Why exactly this inconsistency between the spec and the status arise is
a different topic and should maybe be investigated further.

This commit/PR fixes this issue by simply moving a.markAllocated() after
the a.buildAllocationResult() result, so that the function is bailed out
early enough.

Fix possible IP leak in case ENI's are not present in the CN yet

codablock · 2022-01-03T10:40:45Z

FYI, This was found/fixed/tested on the v1.11 branch. Backporting to at least 1.11 is required as I assume.

codablock · 2022-01-03T12:10:06Z

Some additional info on how I encountered this issue and maybe how to reproduce it. We have a cluster running that does automatic downscaling of all deployments at night and then relies on cluster-autoscaler to also shut down nodes. Next morning, all deployments are upscaled again, causing cluster-autoscaler to also start many nodes at once.

This causes many nodes to appear in k8s at the same time, all being NotReady at the beginning. Cilium agents are then started on each node. When cilium agents start to get ready, the node are also marked Ready, causing the k8s scheduler to immediately schedule dozens of PODs onto the Ready nodes, long before cilium-operator had a chance to attach new ENIs and IPs to the fresh nodes.

This means that all PODs scheduled to the fresh nodes run into a temporary state where the CNI plugin reports that there are no more IPs available. All this is expected and normal until this point.

After a few seconds, cilium-operator finishes attaching new ENIs to the fresh nodes and then tries to update the CN. The update to the spec.pool seems to be successful then, causing the agent to allocate the IP. But as the update to the status seems to fail, the agent then bails out with the IP being marked as used and thus causing the leak.

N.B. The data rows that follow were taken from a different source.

(** * Flight performance tracker: the [FlightAnalyzer] of [main.py]

    The analyzer loads a table of flight records, derives four columns and
    answers five group-by reports and one scalar summary.  The table is
    a pandas [DataFrame]; it is embedded row-wise, as a list of records
    whose fields are the columns.  The pandas, numpy and seaborn operations
    the source calls ([groupby], [agg], [sort_values], [head], [reindex],
    [mode], [idxmax], [histplot]) are embedded as list functions that follow
    the semantics of those calls with the arguments the source passes.

    Numbers: a numeric cell is an [option Q], [None] being the missing value
    (NaN).  Arithmetic is exact over the rationals; the rounding of the
    float64 cells of the source is outside this model.

    Figures: a plotting call is embedded as the data it is handed, saved
    under the file name of the report.  How matplotlib draws a figure is
    outside this model; in particular the drawing library refuses a bar or
    line chart of a table without rows, where the embedded call returns,
    and no theorem states that a method returns on such a table. *)

From Stdlib Require Import List String Ascii ZArith QArith Qround Bool Lia Lqa.
From Stdlib Require Import Permutation Sorted OrdersEx DecimalString.
Import ListNotations.

Local Open Scope string_scope.
Local Open Scope Z_scope.

(** ** Data model *)

Inductive Month :=
| January | February | March | April | May | June
| July | August | September | October | November | December.

(** A parsed [time_hour] cell ([pd.to_datetime], line 21). *)
Record Timestamp := {
  ts_year : Z;
  ts_month : Month;
  ts_day : Z;
  ts_hour : Z
}.

(** [strftime('%B')]: the full month name. *)
Definition strftime_B (t : Timestamp) : string :=
  match ts_month t with
  | January => "January" | February => "February" | March => "March"
  | April => "April" | May => "May" | June => "June"
  | July => "July" | August => "August" | September => "September"
  | October => "October" | November => "November" | December => "December"
  end.

(** One row of the delimited source, as [pd.read_csv] hands it over: the
    columns the analyzer uses.  Delays and distance may be missing.  The
    carrier name, the airports, the hour and the timestamp are taken as
    present, as in the record type of the specification; a row with an
    empty cell in one of them, which [groupby] would leave out of every
    group, is outside this model. *)
Module Csv.
Record Row := {
  name : string;
  origin : string;
  dest : string;
  hour : Z;
  dep_delay : option Q;
  arr_delay : option Q;
  distance : option Q;
  time_hour : Timestamp
}.
End Csv.

(** One row of [self.df] after [load_data]: the source columns and the four
    derived ones. *)
Record FlightRecord := {
  name : string;
  origin : string;
  dest : string;
  hour : Z;
  dep_delay : option Q;
  arr_delay : option Q;
  distance : option Q;
  time_hour : Timestamp;
  month_name : string;
  hour_formatted : string;
  is_delayed : bool;
  total_delay : option Q
}.

Definition DataFrame := list FlightRecord.

(** ** Element-wise column operations *)

(** [series > c]: a comparison with a missing value is false. *)
Definition series_gt (x : option Q) (c : Q) : bool :=
  match x with
  | Some d => negb (Qle_bool d c)
  | None => false
  end.

(** [series + series]: missing if either operand is. *)
Definition series_add (x y : option Q) : option Q :=
  match x, y with
  | Some a, Some b => Some (a + b)%Q
  | _, _ => None
  end.

(** The format [f"{x:02d}"]: decimal digits, zero-padded to width 2, the
    sign counting in the width. *)
Definition format_02d (x : Z) : string :=
  let s := NilZero.string_of_int (Z.to_int x) in
  if (String.length s <? 2)%nat then "0" ++ s else s.

(** ** [load_data] (lines 15-29) *)

Definition derive (r : Csv.Row) : FlightRecord := {|
  name := Csv.name r;
  origin := Csv.origin r;
  dest := Csv.dest r;
  hour := Csv.hour r;
  dep_delay := Csv.dep_delay r;
  arr_delay := Csv.arr_delay r;
  distance := Csv.distance r;
  time_hour := Csv.time_hour r;
  month_name := strftime_B (Csv.time_hour r);
  hour_formatted := format_02d (Csv.hour r) ++ ":00";
  is_delayed := series_gt (Csv.dep_delay r) 15;
  total_delay := series_add (Csv.dep_delay r) (Csv.arr_delay r)
|}.

Definition load_data (rows : list Csv.Row) : DataFrame := map derive rows.

(** ** Reductions *)

(** The present values of a column. *)
Fixpoint dropna (xs : list (option Q)) : list Q :=
  match xs with
  | [] => []
  | Some x :: t => x :: dropna t
  | None :: t => dropna t
  end.

Definition Qsum (xs : list Q) : Q := fold_right Qplus 0%Q xs.

(** [Series.mean()], [skipna=True]: the mean of the present values, missing
    when there is none. *)
Definition mean (xs : list (option Q)) : option Q :=
  match dropna xs with
  | [] => None
  | ys => Some (Qsum ys / inject_Z (Z.of_nat (List.length ys)))%Q
  end.

(** [Series.count()]: the number of present values. *)
Definition count (xs : list (option Q)) : nat := List.length (dropna xs).

(** A boolean column is reduced as the numbers 1 and 0. *)
Definition bool_to_float (b : bool) : option Q := Some (if b then 1 else 0)%Q.

Definition mean_bool (bs : list bool) : option Q := mean (map bool_to_float bs).

(** ** Group keys

    [groupby] orders the groups by key ([sort=True] is the default); string
    keys compare by code point, pairs of keys lexicographically. *)

Class Key (K : Type) := key_compare : K -> K -> comparison.

#[export] Instance string_Key : Key string := String_as_OT.compare.

#[export] Instance pair_Key {A B : Type} `{Key A} `{Key B} : Key (A * B) :=
  fun x y =>
    match key_compare (fst x) (fst y) with
    | Eq => key_compare (snd x) (snd y)
    | c => c
    end.

Definition key_eqb {K : Type} `{Key K} (a b : K) : bool :=
  match key_compare a b with Eq => true | _ => false end.

Definition key_lt {K : Type} `{Key K} (a b : K) : Prop := key_compare a b = Lt.

Section GroupBy.
Context {K : Type} `{Key K} {R : Type}.

(** The sorted list of the distinct keys. *)
Fixpoint insert_key (k : K) (ks : list K) : list K :=
  match ks with
  | [] => [k]
  | k' :: ks' =>
      match key_compare k k' with
      | Lt => k :: ks
      | Eq => ks
      | Gt => k' :: insert_key k ks'
      end
  end.

Definition sorted_keys (ks : list K) : list K := fold_right insert_key [] ks.

(** The rows of one group, in the order of the frame. *)
Definition get_group (key : R -> K) (df : list R) (k : K) : list R :=
  filter (fun r => key_eqb (key r) k) df.

(** [df.groupby(key)]: one group per distinct key, in ascending key order. *)
Definition groupby (key : R -> K) (df : list R) : list (K * list R) :=
  map (fun k => (k, get_group key df k)) (sorted_keys (map key df)).
End GroupBy.

(** ** [sort_values(by, ascending=False)]

    pandas sorts one column through [nargsort]: the rows with a missing key
    are set aside, the others are reversed, argsorted in ascending order,
    reversed again, and the rows with a missing key are appended
    ([na_position='last']).  The source leaves the sort kind at its
    default, numpy's quicksort, which does not fix the order of rows with
    equal keys.  The argsort is embedded as an insertion sort, one of the
    orders a sort may give; the theorems about the sorted tables state
    only what holds of every order of the ties. *)

Section SortValues.
Context {R : Type}.

Fixpoint insert_asc (x : R * Q) (l : list (R * Q)) : list (R * Q) :=
  match l with
  | [] => [x]
  | y :: l' =>
      if Qle_bool (snd x) (snd y) then x :: l else y :: insert_asc x l'
  end.

Definition argsort (l : list (R * Q)) : list (R * Q) :=
  fold_right insert_asc [] l.

Fixpoint non_nans (by_ : R -> option Q) (rows : list R) : list (R * Q) :=
  match rows with
  | [] => []
  | r :: t =>
      match by_ r with
      | Some q => (r, q) :: non_nans by_ t
      | None => non_nans by_ t
      end
  end.

Definition nans (by_ : R -> option Q) (rows : list R) : list R :=
  filter (fun r => match by_ r with None => true | Some _ => false end) rows.

Definition sort_values_desc (by_ : R -> option Q) (rows : list R) : list R :=
  map fst (rev (argsort (rev (non_nans by_ rows)))) ++ nans by_ rows.

(** [head(n)]: the first [n] rows; for a negative [n], all rows but the
    last [-n]. *)
Definition head (n : Z) (rows : list R) : list R :=
  if n <? 0 then firstn (List.length rows - Z.to_nat (- n)) rows
  else firstn (Z.to_nat n) rows.
End SortValues.

(** ** Errors

    The Python exceptions the analyzer can raise after loading. *)

Inductive PyError := IndexError | ValueError.

Inductive Result (A : Type) :=
| Ok (a : A)
| Raise (e : PyError).
Arguments Ok {A} a.
Arguments Raise {A} e.

(** [lst[i]] on a Python list. *)
Definition getitem {A : Type} (l : list A) (i : nat) : Result A :=
  match nth_error l i with
  | Some a => Ok a
  | None => Raise IndexError
  end.

(** ** [Series.mode()] and [Series.idxmax()] *)

(** The distinct values in order of first appearance. *)
Fixpoint unique (xs : list string) : list string :=
  match xs with
  | [] => []
  | x :: t => x :: filter (fun y => negb (String.eqb x y)) (unique t)
  end.

Definition occurrences (xs : list string) (v : string) : nat :=
  List.length (filter (String.eqb v) xs).

Definition value_counts (xs : list string) : list (string * nat) :=
  map (fun v => (v, occurrences xs v)) (unique xs).

Definition max_count (vc : list (string * nat)) : nat :=
  fold_right (fun p m => Nat.max (snd p) m) 0%nat vc.

(** The sort applied to the modes: ascending, by [key_compare]. *)
Fixpoint insert_sorted (x : string) (l : list string) : list string :=
  match l with
  | [] => [x]
  | y :: l' =>
      match key_compare x y with
      | Gt => y :: insert_sorted x l'
      | _ => x :: l
      end
  end.

Definition safe_sort (l : list string) : list string :=
  fold_right insert_sorted [] l.

(** [Series.mode()]: every value whose count is the highest, sorted. *)
Definition mode (xs : list string) : list string :=
  let vc := value_counts xs in
  safe_sort (map fst (filter (fun p => Nat.eqb (snd p) (max_count vc)) vc)).

(** [.iloc[0]] *)
Definition iloc0 {A : Type} (l : list A) : Result A := getitem l 0.

(** [Series.idxmax()]: the label of the first occurrence of the greatest
    present value; [ValueError] when there is none. *)
Fixpoint idxmax_from {K : Type} (best : K * Q) (l : list (K * option Q)) : K :=
  match l with
  | [] => fst best
  | (k, Some q) :: t =>
      if Qle_bool q (snd best) then idxmax_from best t else idxmax_from (k, q) t
  | (_, None) :: t => idxmax_from best t
  end.

Fixpoint idxmax {K : Type} (l : list (K * option Q)) : Result K :=
  match l with
  | [] => Raise ValueError
  | (k, Some q) :: t => Ok (idxmax_from (k, q) t)
  | (_, None) :: t => idxmax t
  end.

(** ** Histogram ([sns.histplot(..., bins=50)])

    seaborn hands the sample to numpy: [bins] equal-width bins between the
    least and the greatest observation; the range of an empty sample is
    (0, 1), a range of width zero is widened by one half on each side; the
    last bin is closed on the right. *)

Record Bar := {
  bar_left : Q;
  bar_right : Q;
  bar_count : nat
}.

Definition Qmin' (a b : Q) : Q := if Qle_bool a b then a else b.
Definition Qmax' (a b : Q) : Q := if Qle_bool a b then b else a.

Definition outer_edges (xs : list Q) : Q * Q :=
  match xs with
  | [] => (0, 1)%Q
  | x :: t =>
      let lo := fold_right Qmin' x t in
      let hi := fold_right Qmax' x t in
      if Qeq_bool lo hi then (lo - (1 # 2), hi + (1 # 2))%Q else (lo, hi)
  end.

Definition bin_edge (lo hi : Q) (bins i : nat) : Q :=
  (lo + (hi - lo) * inject_Z (Z.of_nat i) / inject_Z (Z.of_nat bins))%Q.

Definition bin_index (lo hi : Q) (bins : nat) (x : Q) : Z :=
  let i := Qfloor ((x - lo) / (hi - lo) * inject_Z (Z.of_nat bins)) in
  if i =? Z.of_nat bins then i - 1 else i.

Definition histogram (bins : nat) (xs : list Q) : list Bar :=
  let '(lo, hi) := outer_edges xs in
  map (fun i => {|
         bar_left := bin_edge lo hi bins i;
         bar_right := bin_edge lo hi bins (S i);
         bar_count :=
           List.length
             (filter (fun x => bin_index lo hi bins x =? Z.of_nat i) xs)
       |})
      (seq 0 bins).

(** ** Report tables and figures *)

(** A row of [carrier_stats]: the carrier and the means of [is_delayed] and
    [dep_delay] over its records. *)
Record CarrierStats := {
  cs_name : string;
  cs_is_delayed : option Q;
  cs_dep_delay : option Q
}.

(** A row of [route_delays]: the (origin, dest) pair and the [mean] and
    [count] of its [dep_delay] column. *)
Record RouteDelay := {
  rd_route : string * string;
  rd_mean : option Q;
  rd_count : nat
}.

(** A row of [monthly_stats]. *)
Record MonthlyStats := {
  ms_month : string;
  ms_dep_delay : option Q;
  ms_arr_delay : option Q
}.

(** A palette entry, by its position in the palette. *)
Definition Color := nat.

(** [sns.color_palette("husl", n)] *)
Definition color_palette (n : nat) : list Color := seq 0 n.

(** What a plotting call is handed: the bars of a histogram, or the palette
    entries, the index labels and the value columns of a bar or line
    chart. *)
Inductive Figure :=
| HistPlot (bars : list Bar)
| BarPlot (palette : list Color) (index : list string)
          (columns : list (list (option Q)))
| LinePlot (color : Color) (index : list string) (values : list (option Q)).

(** The image files of the working directory, by name. *)
Definition FileSystem := list (string * Figure).

Definition read_file (fs : FileSystem) (path : string) : option Figure :=
  option_map snd (find (fun p => String.eqb (fst p) path) fs).

Definition write_file (fs : FileSystem) (path : string) (fig : Figure)
  : FileSystem :=
  (path, fig) :: filter (fun p => negb (String.eqb (fst p) path)) fs.

(** ** The analyzer object and its methods

    A method runs on the analyzer object and the file system; it returns a
    value or raises, and leaves both in some state either way. *)

Record FlightAnalyzer := {
  df : DataFrame;
  colors : list Color
}.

This is only happening with very high load on the apiserver. At the same time, I can observe errors like these happening in cilium-operator:

level=warning msg="Failed to update CiliumNode" attempt=1 error="Operation cannot be fulfilled on ciliumnodes.cilium.io \"ip-100-66-62-168.eu-central-1.compute.internal\": the object has been modified; please apply your changes to the latest version and try again" instanceID=i-009466ca3d82a1ec0 name=ip-100-66-62-168.eu-central-1.compute.internal subsys=ipam updateStatus=true

Please note the attempt=1 in the log line, it indicates that the first attempt also failed and that no further attempt is done (looking at the many for retry := 0; retry < 2; retry++ loops found in the code). I assume (without 100% knowing) that this is the reason for the inconsistency in spec vs status.

christarazi

Thanks for investigating and submitting this PR, great work!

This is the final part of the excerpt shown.